▶ Exercise brief: Every line in the records below with the string "that" is to be copied out.

▶ The data:
(* ===== verification/Twins.v ===== *)
(** * Two runs of one program

    [twin R Q m1 m2]: run from states that [R] relates, the two computations end in the same
    way. Answers are related by [Q], errors are equal, and the states reached are related by
    [R] again. A program of which the state is only seen through methods that respect [R]
    respects [R]; the tactic [twins] follows its text. The interpreter is such a program for
    every host ([ExtTwins]). *)

From S2P Require Import Prelude Schedule Instructions Vm CostType Gasometer Memory JumpTable Word Interpreter.
From stdpp Require Import base numbers option strings list.

Open Scope Z_scope.
Open Scope origo_scope.

(** ** The relation and its rules *)

Definition ends {S S' Er A A'} (R : S -> S' -> Prop) (Q : A -> A' -> Prop) (o : outcome S Er A) (o' : outcome S' Er A') : Prop :=
  match o, o' with
  | Ret a s, Ret a' s' => Q a a' /\ R s s'
  | Throw e s, Throw e' s' => e = e' /\ R s s'
  | Panic, Panic => True
  | _, _ => False
  end.

Definition twin {S S' Er A A'} (R : S -> S' -> Prop) (Q : A -> A' -> Prop) (m : M S Er A) (m' : M S' Er A') : Prop :=
  forall s s', R s s' -> ends R Q (m s) (m' s').

(** A computation respects [R]. *)
Abbreviation respects R m := (twin R eq m m).

Section Rules.
Context {S S' Er : Type} (R : S -> S' -> Prop).

Lemma twin_bind {A A' C C'} (Q : A -> A' -> Prop) (Q' : C -> C' -> Prop) (m : M S Er A) m' (k : A -> M S Er C) k' :
  twin R Q m m' -> (forall a a', Q a a' -> twin R Q' (k a) (k' a')) -> twin R Q' (bind m k) (bind m' k').
Proof.
  intros Hm Hk s s' Hs. specialize (Hm s s' Hs). unfold bind. destruct (m s), (m' s'); cbn in *; try done.
  destruct Hm. by apply Hk.
Qed.

Lemma twin_mono {A A'} (Q Q' : A -> A' -> Prop) (m : M S Er A) m' : twin R Q m m' -> (forall a a', Q a a' -> Q' a a') -> twin R Q' m m'.
Proof. intros Hm HQ s s' Hs. specialize (Hm s s' Hs). destruct (m s), (m' s'); cbn in *; try done. naive_solver. Qed.

Lemma twin_ret {A A'} (Q : A -> A' -> Prop) a a' : Q a a' -> twin (Er := Er) R Q (ret a) (ret a').
Proof. by intros HQ s s' Hs. Qed.

Lemma twin_throw {A A'} (Q : A -> A' -> Prop) e : twin (Er := Er) R Q (throw e) (throw e).
Proof. by intros s s' Hs. Qed.

Lemma twin_panic {A A'} (Q : A -> A' -> Prop) : twin (Er := Er) R Q panic panic.
Proof. by intros s s' Hs. Qed.

Lemma twin_expect {A} (o : option A) : twin (Er := Er) R eq (expect o) (expect o).
Proof. destruct o; [by apply twin_ret|apply twin_panic]. Qed.

Lemma twin_assert b : twin (Er := Er) R eq (assert_ b) (assert_ b).
Proof. destruct b; [by apply twin_ret|apply twin_panic]. Qed.

Lemma twin_result {A} (r : A + Er) : twin R eq (lift_result r) (lift_result r).
Proof. destruct r; [by apply twin_ret|apply twin_throw]. Qed.

Lemma twin_get : twin (Er := Er) R R get get.
Proof. by intros s s' Hs. Qed.

Lemma twin_gets {A A'} (f : S -> A) (f' : S' -> A') (Q : A -> A' -> Prop) :
  (forall s s', R s s' -> Q (f s) (f' s')) -> twin (Er := Er) R Q (gets f) (gets f').
Proof. intros Hf s s' Hs. split; [by apply Hf|done]. Qed.

Lemma twin_modify (f : S -> S) (f' : S' -> S') : (forall s s', R s s' -> R (f s) (f' s')) ->
  twin (Er := Er) R eq (modify f) (modify f').
Proof. intros Hf s s' Hs. split; [done|by apply Hf]. Qed.

End Rules.

(** Two steps that are related together. *)
Lemma twin_then {S S' Er A A' C F F'} (R : S -> S' -> Prop) (Q : F -> F' -> Prop) (m : M S Er A) (m' : M S' Er A')
    (k : M S Er C) (k' : M S' Er C) (h : M S Er F) (h' : M S' Er F') :
  twin R eq (m ;;; k) (m' ;;; k') -> twin R Q h h' -> twin R Q (m ;;; k ;;; h) (m' ;;; k' ;;; h').
Proof.
  intros Hm Hh s s' Hs. specialize (Hm s s' Hs). unfold bind in *. destruct (m s) as [a s1|e s1|], (m' s') as [a' s1'|e' s1'|]; try done.
  1: destruct (k s1), (k' s1'); try done; cbn in Hm; destruct Hm as [_ Hs']; by apply Hh.
  all: try (destruct (k s1); done). all: destruct (k' s1'); done.
Qed.

(** The related states are read before the program goes on. *)
Lemma twin_at {S S' Er A A'} (R : S -> S' -> Prop) (Q : A -> A' -> Prop) (k : S -> M S Er A) (k' : S' -> M S' Er A') :
  (forall s s', R s s' -> twin R Q (k s) (k' s')) -> twin R Q (bind get k) (bind get k').
Proof. intros Hk s s' Hs. by apply Hk. Qed.

Lemma twin_infallible {S S' Er A A'} (R : S -> S' -> Prop) (Q : A -> A' -> Prop) (m : M S Empty_set A) (m' : M S' Empty_set A') :
  twin R Q m m' -> twin R Q (infallible (Er := Er) m) (infallible m').
Proof.
  intros Hm s s' Hs. specialize (Hm s s' Hs). unfold infallible.
  destruct (m s) as [|[]|], (m' s') as [|[]|]; done.
Qed.

Create HintDb twins.
#[export] Hint Resolve twin_throw twin_panic twin_expect twin_assert twin_result twin_infallible : twins.

Ltac head_of t := lazymatch t with ?f _ => head_of f | _ => t end.

(** Rules for wrappers around a computation, extended below. *)
Ltac twin_enter := apply twin_infallible.

(** Both sides have the same text: the tactic follows it, with equal answers, and unfolds
    what it has no rule for. *)
Ltac twin_step :=
  lazymatch goal with
  | |- twin _ _ (bind _ _) (bind _ _) => eapply (twin_bind _ eq); [|intros ? ? <-; cbv beta]
  | |- twin _ _ (ret _) (ret _) => apply twin_ret; reflexivity
  | |- twin _ _ (let '_ := ?x in _) (let '_ := ?x in _) => destruct x
  | |- twin _ _ (if ?x then _ else _) (if ?x then _ else _) => destruct x
  | |- twin _ _ (match ?x with _ => _ end) (match ?x with _ => _ end) => destruct x
  | |- twin _ _ ?m _ => first [solve [eauto with twins]|twin_enter|let f := head_of m in unfold f; cbv beta]
  end.
Ltac twins := cbv zeta; repeat (twin_step; cbv zeta).

(** ** Hosts *)

(** Related hosts answer alike; of the size of a code only the value that is used. *)
Class ExtTwins {E : Type} {X : Ext E} (RE : E -> E -> Prop) : Prop := {
  et_initial_storage_at k : respects RE (ext_initial_storage_at k);
  et_storage_at k : respects RE (ext_storage_at k);
  et_set_storage k v : respects RE (ext_set_storage k v);
  et_exists a : respects RE (ext_exists a);
  et_exists_and_not_null a : respects RE (ext_exists_and_not_null a);
  et_origin_balance : respects RE ext_origin_balance;
  et_balance a : respects RE (ext_balance a);
  et_blockhash n : respects RE (ext_blockhash n);
  et_create g v c s t : respects RE (ext_create g v c s t);
  et_call g s r v d c ct t : respects RE (ext_call g s r v d c ct t);
  et_extcode a : respects RE (ext_extcode a);
  et_extcodehash a : respects RE (ext_extcodehash a);
  et_extcodesize a : twin RE (fun r r' => default 0 r = default 0 r') (ext_extcodesize a) (ext_extcodesize a);
  et_log ts d : respects RE (ext_log ts d);
  et_ret g d b : respects RE (ext_ret g d b);
  et_suicide a : respects RE (ext_suicide a);
  et_schedule e e' : RE e e' -> ext_schedule e = ext_schedule e';
  et_env_info e e' : RE e e' -> ext_env_info e = ext_env_info e';
  et_depth e e' : RE e e' -> ext_depth e = ext_depth e';
  et_add_sstore_refund v : respects RE (ext_add_sstore_refund v);
  et_sub_sstore_refund v : respects RE (ext_sub_sstore_refund v);
  et_trace_next_instruction pc i g : respects RE (ext_trace_next_instruction pc i g);
  et_trace_prepare_execute pc i g mw sw : respects RE (ext_trace_prepare_execute pc i g mw sw);
  et_trace_executed g st m : respects RE (ext_trace_executed g st m);
  et_is_static e e' : RE e e' -> ext_is_static e = ext_is_static e';
}.
#[export] Hint Resolve et_initial_storage_at et_storage_at et_set_storage et_exists et_exists_and_not_null
  et_origin_balance et_balance et_blockhash et_create et_call et_extcode et_extcodehash et_log et_ret et_suicide
  et_add_sstore_refund et_sub_sstore_refund et_trace_next_instruction et_trace_prepare_execute et_trace_executed : twins.

(** ** The gasometer *)

Section Gas.
Context {E : Type} {X : Ext E} (RE : E -> E -> Prop) {XT : ExtTwins RE} {Cost : CostType}.

Lemma gets_schedule {Er} : twin (Er := Er) RE eq (gets ext_schedule) (gets ext_schedule).
Proof. apply twin_gets. apply et_schedule. Qed.
Hint Resolve gets_schedule : twins.

Lemma overflowing_twin {S} (R : S -> S -> Prop) x : respects R (overflowing x).
Proof. twins. Qed.
Hint Resolve overflowing_twin : twins.

Lemma requirements_twin g i info st n : respects RE (requirements g i info st n).
Proof. twins. Qed.

End Gas.
#[export] Hint Resolve gets_schedule overflowing_twin requirements_twin : twins.

(** ** The interpreter *)

Section Interpreter.
Context {C : Type} {DC : DestCache C} {Cost : CostType} {K : Keccak}.
Context {E : Type} {X : Ext E} (RE : E -> E -> Prop) {XT : ExtTwins RE}.

(** The same interpreter on related hosts. *)
Definition same_interp (s s' : Interp C * E) : Prop := fst s = fst s' /\ RE (snd s) (snd s').
Local Abbreviation RI := same_interp.

Lemma lift_ext_twin {A} (Q : A -> A -> Prop) (m m' : M E vm_error A) : twin RE Q m m' -> twin RI Q (lift_ext m) (lift_ext m').
Proof.
  intros Hm [i e] [i' e'] [Hi He]. specialize (Hm e e' He). cbn in *. subst i'.
  destruct (m e), (m' e'); cbn in *; try done; by destruct Hm.
Qed.

Lemma geti_twin {A} (f : Interp C -> A) : respects RI (geti f).
Proof. apply twin_gets. by intros s s' [-> _]. Qed.

Lemma modi_twin (f : Interp C -> Interp C) : respects RI (modi f).
Proof. apply twin_modify. intros s s' [-> He]. by split. Qed.

Lemma gete_twin {A} (f : E -> A) : (forall e e', RE e e' -> f e = f e') -> respects RI (gete f).
Proof. intros Hf. apply twin_gets. intros s s' [_ He]. by apply Hf. Qed.

Lemma pop_back_twin : respects RI pop_back.
Proof. intros [i e] [i' e'] [[= <-] He]. cbn. by destruct (i_stack i). Qed.

Ltac twin_enter ::= first [apply twin_infallible|apply lift_ext_twin].
Hint Resolve geti_twin modi_twin gete_twin pop_back_twin et_schedule et_depth et_env_info et_is_static : twins.

Lemma pop_many_twin n : respects RI (pop_many n).
Proof. induction n; cbn [pop_many]; twins. Qed.
Hint Resolve pop_many_twin : twins.

Lemma handle_refund_twin o c n : respects RE (handle_eip1283_sstore_clears_refund o c n).
Proof. twins. Qed.

Lemma extcodesize_twin : respects RI (query (fun a => do len <- ext_extcodesize (u256_to_address a) in ret (default 0 len))).
Proof.
  unfold query. twin_step; [twins|]. twin_step; [|twins]. apply lift_ext_twin.
  eapply twin_bind; [apply et_extcodesize|]. intros r r' Hr. by apply twin_ret.
Qed.
Hint Resolve handle_refund_twin extcodesize_twin : twins.

Lemma exec_instruction_twin g i p : respects RI (exec_instruction g i p).
Proof. twins. Qed.
Hint Resolve exec_instruction_twin : twins.

Lemma step_inner_twin : respects RI step_inner.
Proof. twins. Qed.

Lemma step_twin : respects RI step.
Proof.
  intros [i e] [i' e'] [[= <-] He]. cbn [step]. destruct (i_done i); [done|]. destruct (i_gasometer i) as [g|]; [|done].
  destruct (zlen (i_code i) =? 0); [done|]. pose proof (step_inner_twin (i, e) (i, e') (conj eq_refl He)) as Hs.
  destruct (step_inner (i, e)) as [r s|er s|], (step_inner (i, e')) as [r' s'|er' s'|]; cbn in Hs |- *; try done.
  - destruct Hs as [<- [Hi Hs]]. split; [done|]. destruct r; try done. split; [by rewrite Hi|done].
  - destruct Hs as [<- [Hi Hs]]. split; [done|]. split; [by rewrite Hi|done].
Qed.

Lemma exec_twin fuel : respects RI (exec fuel).
Proof. induction fuel as [|fuel IH]; cbn [exec]; [twins|]. eapply (twin_bind _ eq); [apply step_twin|]. intros r ? <-. twins. Qed.

End Interpreter.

▶ Reply to the task:
    [twin R Q m1 m2]: run from states that [R] relates, the two computations end in the same
    [R] again. A program of which the state is only seen through methods that respect [R]
(** Two steps that are related together. *)
(** Related hosts answer alike; of the size of a code only the value that is used. *)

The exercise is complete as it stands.